> TASK DATA
%%

(* ===== verification/TableWitnesses.v ===== *)
(** * The serializers with concrete crates

    An instance of the interfaces of the other crates that keeps what they
    promise (fixed-width varints and field elements, no compression), and the
    theorems on serialization and files applied to concrete values. *)

From stdpp Require Import base gmap list strings fin_maps.
From Stdlib Require Import ZArith Lia.
From S2P Require Import Prelude StorageTables StarknetTypes StorageTxn Serde SerdeLaws Mdbx SimpleTable CommonPrefixProps SerdeTypes.
From S2P Require Import SerdeTypesLaws MmapFile TableTheorems StorageWitnesses.

Definition read_fixed (n : nat) (bs : bytes) : option (Z * bytes) :=
  if (length bs <? n)%nat then None else Some (be_value (take n bs), drop n bs).

Definition biguint_bytes_demo (n : Z) : bytes := be_bytes (S (Z.to_nat (Z.log2 n))) n.

#[global] Instance demo_crates : SerdeCrates := {|
  byteorder_write := be_bytes;
  byteorder_read := read_fixed;
  write_varint := be_bytes 8;
  read_varint := read_fixed 8;
  felt_serialize := be_bytes 32;
  felt_deserialize := read_fixed 32;
  patricia_try_from := fun z => if z <? 2 ^ 251 then Some z else None;
  zstd_compress := Some;
  zstd_decompress := fun size data => if zlength data <=? size then Some data else None;
  json_to_vec := fun _ => Some [];
  json_from_slice := fun _ => Some tt;
  hint_encode := fun _ => [];
  hint_decode := fun _ => Some tt;
  biguint_to_bytes_be := biguint_bytes_demo;
  biguint_from_bytes_be := be_value
|}.

Lemma read_fixed_spec n bs rest : length bs = n -> read_fixed n (bs ++ rest) = Some (be_value bs, rest).
Proof.
  intros <-. unfold read_fixed. rewrite length_app. destruct (Nat.ltb_spec (length bs + length rest) (length bs)); [lia|].
  by rewrite take_app_length, drop_app_length.
Qed.

Lemma read_fixed_roundtrip n z rest : 0 <= z < 256 ^ Z.of_nat n -> read_fixed n (be_bytes n z ++ rest) = Some (z, rest).
Proof. intros Hz. rewrite read_fixed_spec by apply be_bytes_length. by rewrite be_value_bytes, Z.mod_small. Qed.

Lemma biguint_demo_bytes n : 0 <= n < 2 ^ 512 ->
  Forall is_byte (biguint_bytes_demo n) /\ zlength (biguint_bytes_demo n) < 2 ^ 64.
Proof.
  intros Hn. split; [apply be_bytes_byte|]. unfold biguint_bytes_demo, zlength. rewrite be_bytes_length.
  assert (Z.log2 n <= Z.log2 (2 ^ 512)) by (apply Z.log2_le_mono; lia). rewrite Z.log2_pow2 in * by lia. lia.
Qed.

Lemma biguint_demo_roundtrip n : 0 <= n -> be_value (biguint_bytes_demo n) = n.
Proof.
  intros Hn. unfold biguint_bytes_demo. rewrite be_value_bytes. apply Z.mod_small. split; [done|].
  destruct (Z.eq_dec n 0) as [->|Hz]; [done|]. pose proof (Z.log2_spec n ltac:(lia)) as [_ Hlt].
  eapply Z.lt_le_trans; [exact Hlt|]. rewrite Nat2Z.inj_succ, Z2Nat.id by apply Z.log2_nonneg.
  change 256 with (2 ^ 8). rewrite <-Z.pow_mul_r by (pose proof (Z.log2_nonneg n); lia).
  apply Z.pow_le_mono_r; [lia|]. pose proof (Z.log2_nonneg n). lia.
Qed.

Lemma zstd_demo_roundtrip (data c : bytes) (size : Z) :
  Some data = Some c -> zlength data <= size -> (if zlength c <=? size then Some c else None) = Some data.
Proof. intros [= ->] Hs. by rewrite (proj2 (Z.leb_le _ _)). Qed.

Lemma patricia_demo_roundtrip z : 0 <= z < 2 ^ 251 -> (if z <? 2 ^ 251 then Some z else None) = Some z.
Proof. intros Hz. by rewrite (proj2 (Z.ltb_lt _ _)) by apply Hz. Qed.

#[global] Instance demo_crates_spec : SerdeCratesSpec.
Proof.
  refine {| is_felt := fun z => 0 <= z < 2 ^ 252; is_patricia_key := fun z => 0 <= z < 2 ^ 251; is_json := fun _ => True |}.
  - done.
  - intros n bs rest Hl _. by apply read_fixed_spec.
  - intros n _. apply be_bytes_byte.
  - intros n rest Hn. by apply read_fixed_roundtrip.
  - intros z _. apply be_bytes_byte.
  - intros z rest Hz. apply read_fixed_roundtrip. cbn. lia.
  - intros z Hz. lia.
  - intros z Hz. by apply patricia_demo_roundtrip.
  - intros data Hb Hl. exists data. split; [done|]. split; [done|]. lia.
  - intros data c size. apply zstd_demo_roundtrip.
  - intros [] _. exists []. done.
  - intros h. done.
  - intros []. done.
  - apply biguint_demo_bytes.
  - apply biguint_demo_roundtrip.
Defined.

#[global] Instance demo_hash_map_order : HashMapIter := {|
  hm_iter := fun K V _ _ m => map_to_list m;
  hm_iter_perm := fun K V _ _ m => reflexivity (map_to_list m)
|}.

(** ** Witnesses *)

Lemma demo_location_stored : stored_back serde_LocationInFile (mkLocationInFile 7 9).
Proof. eapply lawful_version_zero; [apply lawful_LocationInFile|]. by split. Qed.

Lemma stored_values_roundtrip_witness :
  stored_back serde_LocationInFile (mkLocationInFile 7 9) /\ stored_back serde_BlockSignature (mkSignature 3 4) /\
  stored_plain serde_TransactionIndex (5, 6).
Proof.
  destruct stored_values_roundtrip as (_ & (_ & H1 & H2 & _) & (_ & _ & _ & _ & _ & H3 & _) & _).
  split; [apply H2; by split|]. split; [apply H1; by split|apply H3; by split].
Defined.

(** A transaction past the sixteen millionth would be read at another offset. *)
Lemma narrow_encodings_witness :
  value_serialize (NoVersionValueWrapper serde_TransactionOffsetInBlock) (2 ^ 24 + 5) ≫=
    value_deserialize (NoVersionValueWrapper serde_TransactionOffsetInBlock) = Some 5 /\
  (forall out, serialize_into serde_BlockNumber (2 ^ 32) out = Panic).
Proof.
  split.
  - apply (narrow_encodings (2 ^ 24 + 5) 0 0); lia.
  - intros out. apply (narrow_encodings (2 ^ 32) 0 0); lia.
Defined.

Lemma key_order_preserved_witness :
  exists k1 k2, key_bytes serde_TransactionIndex (1, 300) = Some k1 /\
    key_bytes serde_TransactionIndex (2, 0) = Some k2 /\ bytes_lt k1 k2.
Proof.
  destruct (key_order_preserved 1 300 2 0) as (k1 & k2 & _ & _ & H1 & H2 & _ & _ & H3 & _); [lia..|].
  exists k1, k2. split; [exact H1|]. split; [exact H2|]. apply H3. left. cbn. lia.
Defined.

Definition demo_file : MMapFile := open_file (mkMmapFileConfig 1000 100 50) ∅ 0 0.

Lemma mmap_appends_read_back_witness :
  exists f' locs, append_seq (VersionZeroWrapper serde_LocationInFile) demo_file
      [mkLocationInFile 1 2; mkLocationInFile 3 4] = Some (f', locs) /\
    mf_offset f' = 22 /\ grown demo_file f' /\
    Forall2 (fun v loc => mmap_get (VersionZeroWrapper serde_LocationInFile) f' loc = Some v)
      [mkLocationInFile 1 2; mkLocationInFile 3 4] locs.
Proof.
  destruct (mmap_appends_read_back (VersionZeroWrapper serde_LocationInFile) demo_file
    [mkLocationInFile 1 2; mkLocationInFile 3 4]) as (f' & locs & Hrun & _ & Ho & Hg & Hall & _).
  - apply open_new_good; [reflexivity|reflexivity|cbn; lia].
  - repeat constructor; vm_compute; congruence || reflexivity.
  - vm_compute. discriminate.
  - exists f', locs. split; [exact Hrun|]. split; [exact Ho|]. split; [exact Hg|exact Hall].
Defined.

(** * The tables on a concrete store

    A store in memory that keeps the promises of [MdbxSimple] and [MdbxDup], and
    the theorems on the tables applied to it. *)

(** ** The store in memory *)

Definition mem_put (s : gmap bytes bytes) (k v : bytes) (flags : WriteFlags) : MdbxResult (gmap bytes bytes) :=
  match flags with
  | WriteFlags_NO_OVERWRITE => match s !! k with Some _ => MdbxErr MdbxError_KeyExist | None => MdbxOk (<[k := v]> s) end
  | WriteFlags_APPEND => if below_last k s then MdbxErr MdbxError_KeyMismatch else MdbxOk (<[k := v]> s)
  | _ => MdbxOk (<[k := v]> s)
  end.

#[global] Instance mem_simple : MdbxSimple.
Proof.
  refine {| Store := gmap bytes bytes; StoreCursor := Cursor bytes; entries := id; position := id;
    store_get := fun s k => s !! k; store_put := mem_put; store_del := fun s k => delete k s;
    store_prev := cursor_prev; store_next := cursor_next; store_set_range := fun s _ k => cursor_lower_bound s k |}.
  - done.
  - intros s k v. by exists (<[k := v]> s).
  - intros s k v. cbn. destruct (s !! k); [done|by exists (<[k := v]> s)].
  - intros s k v. unfold id, mem_put. destruct (below_last k s); [done|by exists (<[k := v]> s)].
  - done.
  - intros s c. by destruct (cursor_prev s c) eqn:He; cbn; rewrite He.
  - intros s c. by destruct (cursor_next s c) eqn:He; cbn; rewrite He.
  - intros s c k. by destruct (cursor_lower_bound s k) eqn:He; cbn; rewrite He.
Defined.

Abbreviation Pairs := (gmap (bytes * bytes) unit).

%%

> THE TASK
Consider the entries above and return each line with the string "refine".

> RESPONSE
  refine {| is_felt := fun z => 0 <= z < 2 ^ 252; is_patricia_key := fun z => 0 <= z < 2 ^ 251; is_json := fun _ => True |}.
  refine {| Store := gmap bytes bytes; StoreCursor := Cursor bytes; entries := id; position := id;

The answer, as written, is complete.